Only lines holding the string "three" are wanted; copy each one from the material.

* * * * * * * * *

(** X1: called with a negative amount [N], [cryptoApi] does not fail: it
    returns the upstream list without its last [|N|] records, and the empty
    list when the upstream list has no more than [|N|] records. *)
Theorem cryptoApi_negative_amount (rq : Request) (w : World) (l : list Ticker) (N : Z) :
  upstream rq = Responds l ->
  N < 0 ->
  fst (cryptoApi rq (Js.Num N) w) = Return (take (length l - Z.to_nat (- N)) l)
  /\ (Z.of_nat (length l) <= - N -> fst (cryptoApi rq (Js.Num N) w) = Return []).
Proof.
  intros Hup HN. rewrite (cryptoApi_responds _ _ _ _ Hup). simpl.
  rewrite slice_negative_end by assumption.
  replace (Z.to_nat (Z.of_nat (length l) + N)) with (length l - Z.to_nat (- N))%nat by lia.
  split; [reflexivity|]. intros Hshort.
  replace (length l - Z.to_nat (- N))%nat with 0%nat by lia. reflexivity.
Qed.

Lemma cryptoApi_negative_amount_witness :
  fst (cryptoApi (mkRequest 0 0 1 (Responds three)) (Js.Num (-1)) empty_world)
  = Return (take (length three - Z.to_nat (- (-1))) three)
  /\ (Z.of_nat (length three) <= - (-1) ->
      fst (cryptoApi (mkRequest 0 0 1 (Responds three)) (Js.Num (-1)) empty_world)
      = Return []).
Proof.
  apply (cryptoApi_negative_amount (mkRequest 0 0 1 (Responds three)) empty_world three (-1)).
  - reflexivity.
  - lia.
Defined.

(** X2: whatever the amount (a count, a negative number, [undefined]),
    a successful [cryptoApi] returns a prefix of the upstream list: it
    never reorders records, never drops one from the front and never
    returns more than the upstream sent. *)
Theorem cryptoApi_always_prefix (rq : Request) (w : World) (l : list Ticker)
    (amount : Js.Amount) :
  upstream rq = Responds l ->
  exists r : list Ticker,
    fst (cryptoApi rq amount w) = Return r
    /\ r `prefix_of` l
    /\ (length r <= length l)%nat.
Proof.
  intros Hup. exists (Js.slice 0 amount l).
  rewrite (cryptoApi_responds _ _ _ _ Hup). split; [reflexivity|].
  pose proof (slice_from_0_prefix amount l) as Hpre.
  split; [exact Hpre | exact (prefix_length _ _ Hpre)].
Qed.

Lemma cryptoApi_always_prefix_witness :
  exists r : list Ticker,
    fst (cryptoApi (mkRequest 0 0 1 (Responds three)) (Js.Num 7) empty_world) = Return r
    /\ r `prefix_of` three
    /\ (length r <= length three)%nat.
Proof.
  apply (cryptoApi_always_prefix (mkRequest 0 0 1 (Responds three)) empty_world three (Js.Num 7)).
  reflexivity.
Defined.

(** X3: when the upstream call fails, [cryptoApi] rethrows the very error
    it caught, after the error was logged twice (once by [FetchApi], once
    by [cryptoApi]); the call was made once, with no retry, and neither the
    cache nor the response was touched. *)
Theorem cryptoApi_failure (rq : Request) (amount : Js.Amount) (w : World) (e : Error) :
  upstream rq = Fails e ->
  let r := cryptoApi rq amount w in
  fst r = Throw e
  /\ trace (snd r) = trace w ++ [EvFetch ticker_url; EvLog e; EvLog e]
  /\ cache (snd r) = cache w
  /\ res (snd r) = res w.
Proof.
  intros Hup r. subst r. rewrite (cryptoApi_fails _ _ _ _ Hup).
  repeat split.
Qed.

Lemma cryptoApi_failure_witness :
  let r := cryptoApi failing_request (Js.Num 25) empty_world in
  let e := FetchError "ECONNREFUSED" in
  fst r = Throw e
  /\ trace (snd r) = trace empty_world ++ [EvFetch ticker_url; EvLog e; EvLog e]
  /\ cache (snd r) = cache empty_world
  /\ res (snd r) = res empty_world.
Proof.
  apply (cryptoApi_failure failing_request (Js.Num 25) empty_world (FetchError "ECONNREFUSED")).
  reflexivity.
Defined.
(** X18: register, then log in.  On a usable store where no User has the
    email yet, after a registration under an unused identifier a login with
    the same email and password answers 200 with a token that names the new
    User, provided bcrypt verifies the password against the hash it made of
    it. *)
Theorem userRouter_register_then_login `{Bcrypt}
    (oid : ObjectId) (salt n e p : string) (now : Z) (db : Db) :
  connected db = true →
  users db !! oid = None →
  (∀ id u, users db !! id = Some u → email u ≠ e) →
  checkpw p (hashpw p 5 salt) = true →
  let db' := snd (userRouter_register oid salt
                    (mkUserBody (Some n) (Some e) (Some p)) db) in
  fst (userRouter_login now (mkLoginBody (Some e) (Some p)) db')
    = respond 200 (JObject [("message", JString "User logged in");
                            ("token",
                             JToken (mkJwt oid now (now + 3600) "secret"))]).
Proof.
  intros C Fresh Hno Hcheck db'.
  assert (Hdb' : db' = set_collection
                         (<[oid := mkUser n e (hashpw p 5 salt)]> (users db))
                         db).
  { subst db'. unfold userRouter_register, bcrypt_hash, new_user.
    run_handler C. rewrite Fresh. run_handler C. reflexivity. }
  rewrite Hdb'. rewrite userRouter_login_run by exact C. cbn [fst].
  cbn [users set_collection UserModel].
  rewrite (findOne_email_unique e _ oid (mkUser n e (hashpw p 5 salt))).
  - cbn. now rewrite Hcheck.
  - apply lookup_insert_eq.
  - reflexivity.
  - intros j v Ej Ev.
    apply lookup_insert_Some in Ej as [[-> _] | [_ Ej]]; [reflexivity|].
    now destruct (Hno j v Ej).
Qed.

Lemma userRouter_register_then_login_witness :
  fst (userRouter_login (H := toy_bcrypt) 1000
         (mkLoginBody (Some "carol@example.com") (Some "pw"))
         (snd (userRouter_register (H := toy_bcrypt) 6%N "$2b$05$salt"
                 (mkUserBody (Some "Carol") (Some "carol@example.com")
                             (Some "pw")) sample_db)))
    = respond 200 (JObject [("message", JString "User logged in");
                            ("token",
                             JToken (mkJwt 6%N 1000 4600 "secret"))]).
Proof.
  apply (userRouter_register_then_login (H := toy_bcrypt) 6%N "$2b$05$salt"
           "Carol" "carol@example.com" "pw" 1000 sample_db eq_refl eq_refl).
  - intros id u E.
    apply elem_of_map_to_list, list_elem_of_In in E. vm_compute in E.
    destruct E as [[= <- <-]|[[= <- <-]|[]]]; discriminate.
  - reflexivity.
Defined.

(** X19: a password set through the update route is stored as supplied
    and compared as if it were a hash.  On a usable store, after an update
    of a stored User, the only one with its email, that carries a password,
    a login with that email and that password succeeds exactly when bcrypt
    verifies the password against itself, and answers Unauthorized
    "password wrong" otherwise. *)
Theorem userRouter_patch_password_then_login `{Bcrypt}
    (id : ObjectId) (u : User) (p : string) (now : Z) (db : Db) :
  connected db = true →
  users db !! id = Some u →
  (∀ j v, users db !! j = Some v → email v = email u → j = id) →
  let db' := snd (userRouter_patch id (mkUserBody None None (Some p)) db) in
  users db' !! id = Some (mkUser (name u) (email u) p) ∧
  fst (userRouter_login now (mkLoginBody (Some (email u)) (Some p)) db')
    = if checkpw p p
      then respond 200 (JObject [("message", JString "User logged in");
                                 ("token",
                                  JToken (mkJwt id now (now + 3600) "secret"))])
      else respond 401 (message "password wrong").
Proof.
  intros C Eu Huniq db'.
  assert (Hdb' : db' = set_collection
                         (<[id := mkUser (name u) (email u) p]> (users db))
                         db).
  { subst db'. unfold userRouter_patch. run_handler C. rewrite Eu.
    reflexivity. }
  rewrite Hdb'. split; [apply lookup_insert_eq|].
  rewrite userRouter_login_run by exact C. cbn [fst].
  cbn [users set_collection UserModel].
  rewrite (findOne_email_unique (email u) _ id (mkUser (name u) (email u) p)).
  - reflexivity.
  - apply lookup_insert_eq.
  - reflexivity.
  - intros j v Ej Ev.
    apply lookup_insert_Some in Ej as [[-> _] | [_ Ej]]; [reflexivity|].
    exact (Huniq j v Ej Ev).
Qed.

Lemma userRouter_patch_password_then_login_witness :
  users (snd (userRouter_patch 1%N (mkUserBody None None (Some "new-pw"))
                sample_db)) !! 1%N
    = Some (mkUser "Alice" "alice@example.com" "new-pw").
Proof.
  destruct (userRouter_patch_password_then_login (H := toy_bcrypt) 1%N alice
              "new-pw" 1000 sample_db eq_refl eq_refl) as (Hs & _).
  - intros j v E Ev.
    apply elem_of_map_to_list, list_elem_of_In in E. vm_compute in E.
    destruct E as [[= <- <-]|[[= <- <-]|[]]];
      first [reflexivity | vm_compute in Ev; discriminate].
  - exact Hs.
Defined.

(** ** An unusable connection *)

(** X20: when the connection to the store is not usable, every handler
    answers InternalError, whatever the request. *)
Theorem handlers_on_unusable_connection `{Bcrypt} (db : Db) :
  connected db = false →
  (InternalError (fst (userRouter_get db)) ∧
   ∀ oid salt req, InternalError (fst (userRouter_register oid salt req db))) ∧
  (∀ now req, InternalError (fst (userRouter_login now req db))) ∧
  (∀ id, InternalError (fst (userRouter_delete id db))) ∧
  (∀ id req, InternalError (fst (userRouter_patch id req db))) ∧
  InternalError (fst (flightRouter_get db)) ∧
  (∀ oid req, InternalError (fst (flightRouter_post oid req db))) ∧
  (∀ id, InternalError (fst (flightRouter_get_id id db))) ∧
  (∀ id req, InternalError (fst (flightRouter_patch id req db))) ∧
  (∀ id, InternalError (fst (flightRouter_delete id db))) ∧
  InternalError (fst (bookingRouter_dashboard db)) ∧
  (∀ oid req, InternalError (fst (bookingRouter_post oid req db))) ∧
  (∀ id req, InternalError (fst (bookingRouter_patch id req db))) ∧
  (∀ id, InternalError (fst (bookingRouter_delete id db))).
Proof.
  intros C. repeat apply conj; intros *.
  - unfold userRouter_get. every_branch; close_branch.
  - unfold userRouter_register. every_branch; close_branch.
  - unfold userRouter_login. every_branch; close_branch.
  - unfold userRouter_delete. every_branch; close_branch.
  - unfold userRouter_patch. every_branch; close_branch.
  - unfold flightRouter_get. every_branch; close_branch.
  - unfold flightRouter_post. every_branch; close_branch.
  - unfold flightRouter_get_id. every_branch; close_branch.
  - unfold flightRouter_patch. every_branch; close_branch.
  - unfold flightRouter_delete. every_branch; close_branch.
  - unfold bookingRouter_dashboard, route, bind at 1, find.
    now rewrite storage_disconnected.
  - unfold bookingRouter_post. every_branch; close_branch.
  - unfold bookingRouter_patch. every_branch; close_branch.
  - unfold bookingRouter_delete. every_branch; close_branch.
Qed.

Lemma handlers_on_unusable_connection_witness :
  InternalError
    (fst (flightRouter_delete 2%N (mkDb ∅ {[ 2%N := ai101 ]} ∅ false))) ∧
  InternalError
    (fst (bookingRouter_dashboard (mkDb ∅ {[ 2%N := ai101 ]} ∅ false))).
Proof.
  destruct (handlers_on_unusable_connection (H := toy_bcrypt)
              (mkDb ∅ {[ 2%N := ai101 ]} ∅ false) eq_refl)
    as (_ & _ & _ & _ & _ & _ & _ & _ & Hdel & Hdash & _).
  split; [apply Hdel | exact Hdash].
Defined.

* * * * * * * * *

* [Exercise response]:
  fst (cryptoApi (mkRequest 0 0 1 (Responds three)) (Js.Num (-1)) empty_world)
  = Return (take (length three - Z.to_nat (- (-1))) three)
  /\ (Z.of_nat (length three) <= - (-1) ->
      fst (cryptoApi (mkRequest 0 0 1 (Responds three)) (Js.Num (-1)) empty_world)
  apply (cryptoApi_negative_amount (mkRequest 0 0 1 (Responds three)) empty_world three (-1)).
    fst (cryptoApi (mkRequest 0 0 1 (Responds three)) (Js.Num 7) empty_world) = Return r
    /\ r `prefix_of` three
    /\ (length r <= length three)%nat.
  apply (cryptoApi_always_prefix (mkRequest 0 0 1 (Responds three)) empty_world three (Js.Num 7)).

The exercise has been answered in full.